-- INPUT DATA follows --
(** C2, as amended.  For an update request on a stored task: a field
    that is not supplied (no [title], no [completed], a [date] that is
    absent or falsy) keeps its stored value; when the request is
    answered 200 every supplied field is applied (the title as cast and
    trimmed by the schema, the parsed date of a truthy [date], the flag
    as cast, [null] for a [null] flag), and the answer carries the
    updated document; when it is not answered 200 the collection is
    unchanged.  In particular an update supplying only
    [completed: true] is answered 200, leaves title and date unchanged
    and sets [completed] to true. *)
Theorem put_tasks_id_partial_update (now : Z) (id : string)
  (req_body : gmap string JS.value) (db : gmap ObjectId Task)
  (i : ObjectId) (t : Task) :
  castObjectId id = Some i → db !! i = Some t →
  let v_title := JS.prop req_body "title" in
  let v_date := JS.prop req_body "date" in
  let v_completed := JS.prop req_body "completed" in
  let r := put_tasks_id Date_parse castObjectId now id req_body db in
  ∃ t', r.2 !! i = Some t'
    ∧ (v_title = JS.Undefined → title t' = title t)
    ∧ (JS.truthy v_date = false → date t' = date t)
    ∧ (v_completed = JS.Undefined → completed t' = completed t)
    ∧ (status r.1 = 200 →
         (∀ s, title_path v_title = Ok (Value s) → title t' = s)
         ∧ (∀ d, JS.truthy v_date = true →
              JS.new_Date Date_parse v_date = Ok (Some d) → date t' = d)
         ∧ (∀ b, completed_path v_completed = Ok (Value b) → completed t' = Some b)
         ∧ (v_completed = JS.Null → completed t' = None)
         ∧ r.1 = res_json (TaskSaved "Tarea actualizada exitosamente" (i, t')))
    ∧ (status r.1 ≠ 200 → r.2 = db)
    ∧ (v_title = JS.Undefined → v_date = JS.Undefined →
       v_completed = JS.Bool true →
         status r.1 = 200 ∧ title t' = title t ∧ date t' = date t
         ∧ completed t' = Some true).
Proof.
  intros Hi Ht v_title v_date v_completed r. subst r.
  rewrite (put_tasks_id_unfold _ _ _ _ i) by done.
  fold v_title v_date v_completed. rewrite Ht.
  destruct (date_check _ _ _) as [[|]|e] eqn:Hr; simpl.
  1,3: exists t; split_and!; try done;
       intros _ Hd _; unfold date_check in Hr; by rewrite Hd in Hr.
  destruct (checked_update _ _ _ _) as [u|e] eqn:Hu; simpl.
  2:{ exists t. split_and!; try done.
      intros H1 H2 H3. rewrite H1, H2, H3 in Hu. done. }
  apply checked_update_Ok in Hu as (d' & Hd' & Hs & Hd & Hc & _).
  exists (applyUpdate u t). rewrite lookup_insert_eq. simpl.
  unfold date_to_set in Hd'.
  split_and!.
  - done.
  - intros H. rewrite H in Hs. by injection Hs as <-.
  - intros H. rewrite H in Hd'. injection Hd' as <-. by injection Hd as <-.
  - intros H. rewrite H in Hc. by injection Hc as <-.
  - intros _. split_and!; [| | | |done].
    + intros s H. rewrite H in Hs. by injection Hs as <-.
    + intros d H1 H2. rewrite H1, H2 in Hd'. injection Hd' as <-.
      by injection Hd as <-.
    + intros b H. rewrite H in Hc. by injection Hc as <-.
    + intros H. rewrite H in Hc. by injection Hc as <-.
  - done.
  - intros H1 H2 H3.
    rewrite H1 in Hs. rewrite H2 in Hd'. rewrite H3 in Hc. simpl in *.
    injection Hd' as <-.
    injection Hs as <-. injection Hd as <-. injection Hc as <-. done.
Qed.

(** C9.  For an update request on a stored task whose body holds
    [completed: false], carried out (the date passes the check and the
    title passes the schema), the answer is 200 and the stored flag is
    [false]; the same request without the [completed] key leaves the
    flag as it was, so an explicit [false] is told apart from an
    omission. *)
Theorem put_tasks_id_completed_false (now : Z) (id : string)
  (req_body : gmap string JS.value) (db : gmap ObjectId Task)
  (i : ObjectId) (t : Task) :
  castObjectId id = Some i → db !! i = Some t →
  JS.prop req_body "completed" = JS.Bool false →
  date_accepted Date_parse now (JS.prop req_body "date") = true →
  title_accepted (JS.prop req_body "title") = true →
  let r := put_tasks_id Date_parse castObjectId now id req_body db in
  let r0 := put_tasks_id Date_parse castObjectId now id (delete "completed" req_body) db in
  (∃ t', r = (res_json (TaskSaved "Tarea actualizada exitosamente" (i, t')),
              <[i := t']> db)
         ∧ completed t' = Some false)
  ∧ (∃ t0, r0 = (res_json (TaskSaved "Tarea actualizada exitosamente" (i, t0)),
                <[i := t0]> db)
           ∧ completed t0 = completed t).
Proof.
  intros Hi Ht Hc Hd Hs r r0. subst r r0.
  rewrite !(put_tasks_id_unfold _ _ _ _ i) by done. rewrite Ht.
  assert (JS.prop (delete "completed" req_body) "completed" = JS.Undefined) as Hc0.
  { apply prop_missing, lookup_delete_eq. }
  assert (JS.prop (delete "completed" req_body) "date" = JS.prop req_body "date") as ->.
  { unfold JS.prop. by rewrite lookup_delete_ne. }
  assert (JS.prop (delete "completed" req_body) "title" = JS.prop req_body "title") as ->.
  { unfold JS.prop. by rewrite lookup_delete_ne. }
  rewrite Hc, Hc0. split.
  - destruct (update_accepted now (JS.prop req_body "title") (JS.prop req_body "date")
                (JS.Bool false)) as (-> & u & -> & _ & Hu & _); [done..|].
    exists (applyUpdate u t). split; [done|]. simpl.
    simpl in Hu. by injection Hu as <-.
  - destruct (update_accepted now (JS.prop req_body "title") (JS.prop req_body "date")
                JS.Undefined) as (-> & u & -> & _ & Hu & _); [done..|].
    exists (applyUpdate u t). split; [done|]. simpl.
    simpl in Hu. by injection Hu as <-.
Qed.

(** C10.  For an update request on a stored task whose body gives a
    falsy [date] (the empty string, 0, [false], [null]): the date
    check is skipped, no date is put in the update and the answer is
    never 400; the stored date is unchanged; the answer is 200 when
    the rest of the request is valid (the title and the flag, if
    supplied, are accepted by the schema), and 500 with the collection
    unchanged otherwise. *)
Theorem put_tasks_id_falsy_date (now : Z) (id : string)
  (req_body : gmap string JS.value) (db : gmap ObjectId Task)
  (i : ObjectId) (t : Task) :
  castObjectId id = Some i → db !! i = Some t →
  JS.truthy (JS.prop req_body "date") = false →
  let r := put_tasks_id Date_parse castObjectId now id req_body db in
  date_refused Date_parse now (JS.prop req_body "date") = false
  ∧ date_to_set Date_parse (JS.prop req_body "date") = Ok None
  ∧ status r.1 ≠ 400
  ∧ (∃ t', r.2 !! i = Some t' ∧ date t' = date t)
  ∧ (if title_accepted (JS.prop req_body "title")
        && completed_accepted (JS.prop req_body "completed")
     then status r.1 = 200
     else status r.1 = 500 ∧ r.2 = db).
Proof.
  intros Hi Ht Hd r. subst r.
  rewrite (put_tasks_id_unfold _ _ _ _ i) by done. rewrite Ht.
  assert (date_check Date_parse now (JS.prop req_body "date") = Ok false) as Hr
    by (unfold date_check; by rewrite Hd).
  assert (date_to_set Date_parse (JS.prop req_body "date") = Ok None) as Hn
    by (unfold date_to_set; by rewrite Hd).
  unfold date_refused. rewrite Hr. split; [done|]. split; [done|].
  destruct (title_accepted _ && completed_accepted _) eqn:Hacc.
  - apply andb_true_iff in Hacc as [Hs Hc].
    destruct (update_accepted now (JS.prop req_body "title") (JS.prop req_body "date")
                (JS.prop req_body "completed")) as (_ & u & Hu & _ & _ & Hud).
    { unfold date_accepted. by rewrite Hd. }
    { done. }
    { done. }
    rewrite Hu. simpl. split_and!; try done.
    exists (applyUpdate u t). rewrite lookup_insert_eq. split; [done|].
    simpl. by rewrite (Hud Hd).
  - destruct (update_thrown _ (JS.prop req_body "date") _ Hacc) as [e ->]. simpl.
    split_and!; try done. by exists t.
Qed.
(** C6: the wildcard is compatible with every type string, on either
    side, and every type string is compatible with itself:
    [areTypesCompatible("any", T)], [areTypesCompatible(T, "any")] and
    [areTypesCompatible(T, T)] all return [true]. *)
Theorem any_and_reflexive (T : string) :
  areTypesCompatible (VStr "any") (VStr T) = Returns true /\
  areTypesCompatible (VStr T) (VStr "any") = Returns true /\
  areTypesCompatible (VStr T) (VStr T) = Returns true.
Proof.
  rewrite !areTypesCompatible_str. unfold str_step.
  rewrite (String.eqb_refl "any"), (String.eqb_refl T), orb_true_r.
  split; [reflexivity|]. split; [reflexivity|].
  destruct (String.eqb T "any"); reflexivity.
Qed.

Lemma includes_numeric_str t :
  includes numericTypes (VStr t) = true <-> In t numeric_set.
Proof.
  unfold includes, numericTypes, numeric_set. cbn [existsb strict_eq In].
  rewrite !orb_true_iff, !String.eqb_eq. intuition congruence.
Qed.

Lemma fuel_sym n t s :
  areTypesCompatible_fuel n (VStr t) (VStr s) =
  areTypesCompatible_fuel n (VStr s) (VStr t).
Proof.
  revert t s. induction n as [|n IH]; intros t s; [done|].
  rewrite !fuel_S_str. unfold str_step.
  rewrite (orb_comm (String.eqb t "any")), (String.eqb_sym t s).
  rewrite (andb_comm (includes _ (VStr t))).
  rewrite (andb_comm (endsWith t "[]")), (andb_comm (endsWith t "*")).
  rewrite (IH (slice t 0 (-2))), (IH (slice t 0 (-1))). reflexivity.
Qed.

(** C5: [areTypesCompatible] is symmetric on type strings:
    [areTypesCompatible(a, b)] and [areTypesCompatible(b, a)] give the
    same result, whatever the two strings. *)
Theorem areTypesCompatible_symmetric (a b : string) :
  areTypesCompatible (VStr a) (VStr b) = areTypesCompatible (VStr b) (VStr a).
Proof.
  unfold areTypesCompatible. cbn [depth_bound].
  rewrite (fuel_sym _ b a).
  apply fuel_enough; lia.
Qed.

Lemma rule1_iff t s :
  String.eqb t "any" || String.eqb s "any" = true <-> rule1 t s.
Proof. unfold rule1. by rewrite orb_true_iff, !String.eqb_eq. Qed.

Lemma rule3_iff t s :
  includes numericTypes (VStr t) && includes numericTypes (VStr s) = true <->
  rule3 t s.
Proof. unfold rule3. by rewrite andb_true_iff, !includes_numeric_str. Qed.

Lemma both_end_with_iff x t s :
  0 < String.length x ->
  endsWith t x && endsWith s x = true <-> both_end_with x t s.
Proof.
  intros Hx. unfold both_end_with.
  rewrite andb_true_iff, !(endsWith_spec _ _ Hx). split.
  - intros [[tb ->] [sb ->]]. eauto.
  - intros (tb & sb & -> & ->). eauto.
Qed.

Lemma slice_array_app (b : string) : slice (b +:+ "[]") 0 (-2) = b.
Proof. apply (slice_app b "[]"). simpl. lia. Qed.

Lemma slice_pointer_app (b : string) : slice (b +:+ "*") 0 (-1) = b.
Proof. apply (slice_app b "*"). simpl. lia. Qed.

Lemma not_true_iff (b : bool) (P : Prop) : (b = true <-> P) -> ~ P -> b = false.
Proof. destruct b; intuition. Qed.

Lemma false_not_iff (b : bool) (P : Prop) : (b = true <-> P) -> b = false -> ~ P.
Proof. destruct b; intuition congruence. Qed.

Lemma spec_sound t s b :
  spec_compatible t s b -> areTypesCompatible (VStr t) (VStr s) = Returns b.
Proof.
  induction 1 as [t s H1|t s H1 H2|t s H1 H2 H3|tb sb b t s H1 H2 H3 _ IH
                 |tb sb b t s H1 H2 H3 H4 _ IH|t s H1 H2 H3 H4 H5];
    rewrite areTypesCompatible_str; unfold str_step.
  - apply rule1_iff in H1. by rewrite H1.
  - rewrite (not_true_iff _ _ (rule1_iff t s) H1).
    apply String.eqb_eq in H2. by rewrite H2.
  - rewrite (not_true_iff _ _ (rule1_iff t s) H1).
    rewrite (not_true_iff _ _ (String.eqb_eq t s) H2).
    apply rule3_iff in H3. by rewrite H3.
  - rewrite (not_true_iff _ _ (rule1_iff t s) H1).
    rewrite (not_true_iff _ _ (String.eqb_eq t s) H2).
    rewrite (not_true_iff _ _ (rule3_iff t s) H3).
    subst t s. rewrite !endsWith_app. cbn [andb].
    rewrite !slice_array_app. exact IH.
  - rewrite (not_true_iff _ _ (rule1_iff t s) H1).
    rewrite (not_true_iff _ _ (String.eqb_eq t s) H2).
    rewrite (not_true_iff _ _ (rule3_iff t s) H3).
    rewrite (not_true_iff _ _ (both_end_with_iff "[]" t s ltac:(simpl; lia)) H4).
    subst t s. rewrite !endsWith_app. cbn [andb].
    rewrite !slice_pointer_app. exact IH.
  - rewrite (not_true_iff _ _ (rule1_iff t s) H1).
    rewrite (not_true_iff _ _ (String.eqb_eq t s) H2).
    rewrite (not_true_iff _ _ (rule3_iff t s) H3).
    rewrite (not_true_iff _ _ (both_end_with_iff "[]" t s ltac:(simpl; lia)) H4).
    rewrite (not_true_iff _ _ (both_end_with_iff "*" t s ltac:(simpl; lia)) H5).
    done.
Qed.

Lemma spec_total n t s :
  String.length t < n -> exists b, spec_compatible t s b.
Proof.
  revert t s. induction n as [|n IH]; intros t s Hn; [lia|].
  destruct (String.eqb t "any" || String.eqb s "any") eqn:E1.
  { exists true. apply spec_any. by apply rule1_iff. }
  apply (false_not_iff _ _ (rule1_iff t s)) in E1.
  destruct (String.eqb t s) eqn:E2.
  { exists true. apply spec_identical; [done|]. by apply String.eqb_eq. }
  apply (false_not_iff _ _ (String.eqb_eq t s)) in E2.
  destruct (includes numericTypes (VStr t) && includes numericTypes (VStr s)) eqn:E3.
  { exists true. apply spec_numeric; [done..|]. by apply rule3_iff. }
  apply (false_not_iff _ _ (rule3_iff t s)) in E3.
  destruct (endsWith t "[]" && endsWith s "[]") eqn:E4.
  { apply both_end_with_iff in E4 as (tb & sb & -> & ->); [|simpl; lia].
    destruct (IH tb sb) as [b Hb]; [rewrite length_app in Hn; simpl in Hn; lia|].
    exists b. by apply spec_array. }
  apply (false_not_iff _ _ (both_end_with_iff "[]" t s ltac:(simpl; lia))) in E4.
  destruct (endsWith t "*" && endsWith s "*") eqn:E5.
  { apply both_end_with_iff in E5 as (tb & sb & -> & ->); [|simpl; lia].
    destruct (IH tb sb) as [b Hb]; [rewrite length_app in Hn; simpl in Hn; lia|].
    exists b. by apply spec_pointer. }
  apply (false_not_iff _ _ (both_end_with_iff "*" t s ltac:(simpl; lia))) in E5.
  exists false. by apply spec_otherwise.
Qed.

Lemma areTypesCompatible_returns (t s : string) :
  exists b, areTypesCompatible (VStr t) (VStr s) = Returns b.
Proof.
  destruct (spec_total (S (String.length t)) t s) as [b Hb]; [lia|].
  exists b. by apply spec_sound.
Qed.

(** C1: on every pair of type strings [areTypesCompatible] returns, and
    what it returns is what the six ordered rules of the specification
    give: the rules relate the pair to the returned boolean and to no
    other. *)
Theorem areTypesCompatible_refines_spec (t s : string) :
  exists b, areTypesCompatible (VStr t) (VStr s) = Returns b /\
            forall b', spec_compatible t s b' <-> b' = b.
Proof.
  destruct (spec_total (S (String.length t)) t s) as [b Hb]; [lia|].
  exists b. split; [by apply spec_sound|].
  intros b'. split.
  - intros Hb'. apply spec_sound in Hb, Hb'. congruence.
  - by intros ->.
Qed.

(** The depth bound is never reached: [areTypesCompatible] returns or
    throws a TypeError, whatever the two values. *)
Lemma areTypesCompatible_no_overflow (targetType sourceType : jsval) :
  areTypesCompatible targetType sourceType <> Throws RangeError.
Proof.
  destruct targetType as [| |b|n|t|elems|props|up];
    try (unfold areTypesCompatible; cbn;
         repeat match goal with |- context [if ?c then _ else _] => destruct c end;
         discriminate).
  destruct sourceType as [| |b|n|s|elems|props|up];
    try (unfold areTypesCompatible; cbn [depth_bound areTypesCompatible_fuel strict_eq];
         unfold includes; cbn [numericTypes existsb strict_eq orb andb js_endsWith and_then];
         cbn [mbind result_bind];
         repeat match goal with |- context [if ?c then _ else _] => destruct c end;
         discriminate).
  destruct (areTypesCompatible_returns t s) as [b Hb]. rewrite Hb. discriminate.
Qed.

(** * The scan *)

Lemma getVariableType_undeclared this name :
  variableTypes this !! name = None -> getVariableType this name = VNull.
Proof. intros H. unfold getVariableType. by rewrite H. Qed.

Lemma isVariableDeclared_false this name :
  isVariableDeclared this name = false <-> variableTypes this !! name = None.
Proof.
  unfold isVariableDeclared. rewrite bool_decide_eq_false, eq_None_not_Some. done.
Qed.

Lemma isVariableDeclared_true this name :
  isVariableDeclared this name = true <-> is_Some (variableTypes this !! name).
Proof. unfold isVariableDeclared. by rewrite bool_decide_eq_true. Qed.

(** The three parts of [checkBlockTypeErrors]. *)
Lemma is_declaration_not_reference block :
  is_declaration block = true -> is_reference block = false.
Proof.
  unfold is_declaration, is_reference.
  intros [->%String.eqb_eq | ->%String.eqb_eq]%orb_true_iff; reflexivity.
Qed.
(** * Agent-readiness scorer: crawl-and-score engine (scorer.ts)

    A shallow embedding of [scoreUrl] and of the helpers it uses, followed by
    the properties of the engine that the specification states.

    Conventions of the embedding.
    - JavaScript strings are [string]s (byte strings; non-ASCII keywords such
      as the euro sign are their UTF-8 bytes). [toLowerCase] folds the letters
      A to Z only: it is [String.prototype.toLowerCase] on ASCII text, and
      the properties of [textContains] on arbitrary text are stated for ASCII
      text.
    - JavaScript numbers that hold scores and statuses are [Z]; sizes and
      indices are [nat].
    - A [Map<string,string>] is an association list in insertion order, since
      the engine iterates over it; a [Set<string>] is a duplicate-free list.
    - The platform (the URL class, cheerio, [fetch], the clock and the UUID
      source) is not part of the repository: it is an interface, [Platform],
      and every general theorem holds for each implementation of it. *)

From Stdlib Require Import String Ascii List ZArith NArith Bool Arith Lia.
Import ListNotations.
Open Scope list_scope.
Open Scope string_scope.

(** ** Strings *)

Module Str.

Definition lower_ascii (c : ascii) : ascii :=
  let n := N_of_ascii c in
  if (65 <=? n)%N && (n <=? 90)%N then ascii_of_N (n + 32) else c.

(** [s.toLowerCase()] *)
Fixpoint toLowerCase (s : string) : string :=
  match s with
  | EmptyString => EmptyString
  | String c r => String (lower_ascii c) (toLowerCase r)
  end.

(** [s.startsWith(p)] *)
Fixpoint startsWith (s p : string) {struct p} : bool :=
  match p with
  | EmptyString => true
  | String a p' =>
      match s with
      | EmptyString => false
      | String b s' => Ascii.eqb a b && startsWith s' p'
      end
  end.

(** [s.includes(k)] *)
Fixpoint includes (s k : string) : bool :=
  startsWith s k ||
  match s with
  | EmptyString => false
  | String _ s' => includes s' k
  end.

Fixpoint rev_acc (s acc : string) : string :=
  match s with
  | EmptyString => acc
  | String c r => rev_acc r (String c acc)
  end.

Definition rev (s : string) : string := rev_acc s EmptyString.

(** [s.endsWith(p)] *)
Definition endsWith (s p : string) : bool := startsWith (rev s) (rev p).

(** [l.join(sep)] *)
Fixpoint join (sep : string) (l : list string) : string :=
  match l with
  | [] => EmptyString
  | [x] => x
  | x :: r => x ++ sep ++ join sep r
  end.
-- INPUT DATA concluded --
**YOUR ASSIGNMENT:** Where the data above reaches the line holding "Lemma is_declaration_not_reference block", begin printing, and stop after the line holding "- JavaScript strings". Each line must be reproduced exactly, with nothing else added.

**ANSWER FOR THE TASK:**
Lemma is_declaration_not_reference block :
  is_declaration block = true -> is_reference block = false.
Proof.
  unfold is_declaration, is_reference.
  intros [->%String.eqb_eq | ->%String.eqb_eq]%orb_true_iff; reflexivity.
Qed.
(** * Agent-readiness scorer: crawl-and-score engine (scorer.ts)

    A shallow embedding of [scoreUrl] and of the helpers it uses, followed by
    the properties of the engine that the specification states.

    Conventions of the embedding.
    - JavaScript strings are [string]s (byte strings; non-ASCII keywords such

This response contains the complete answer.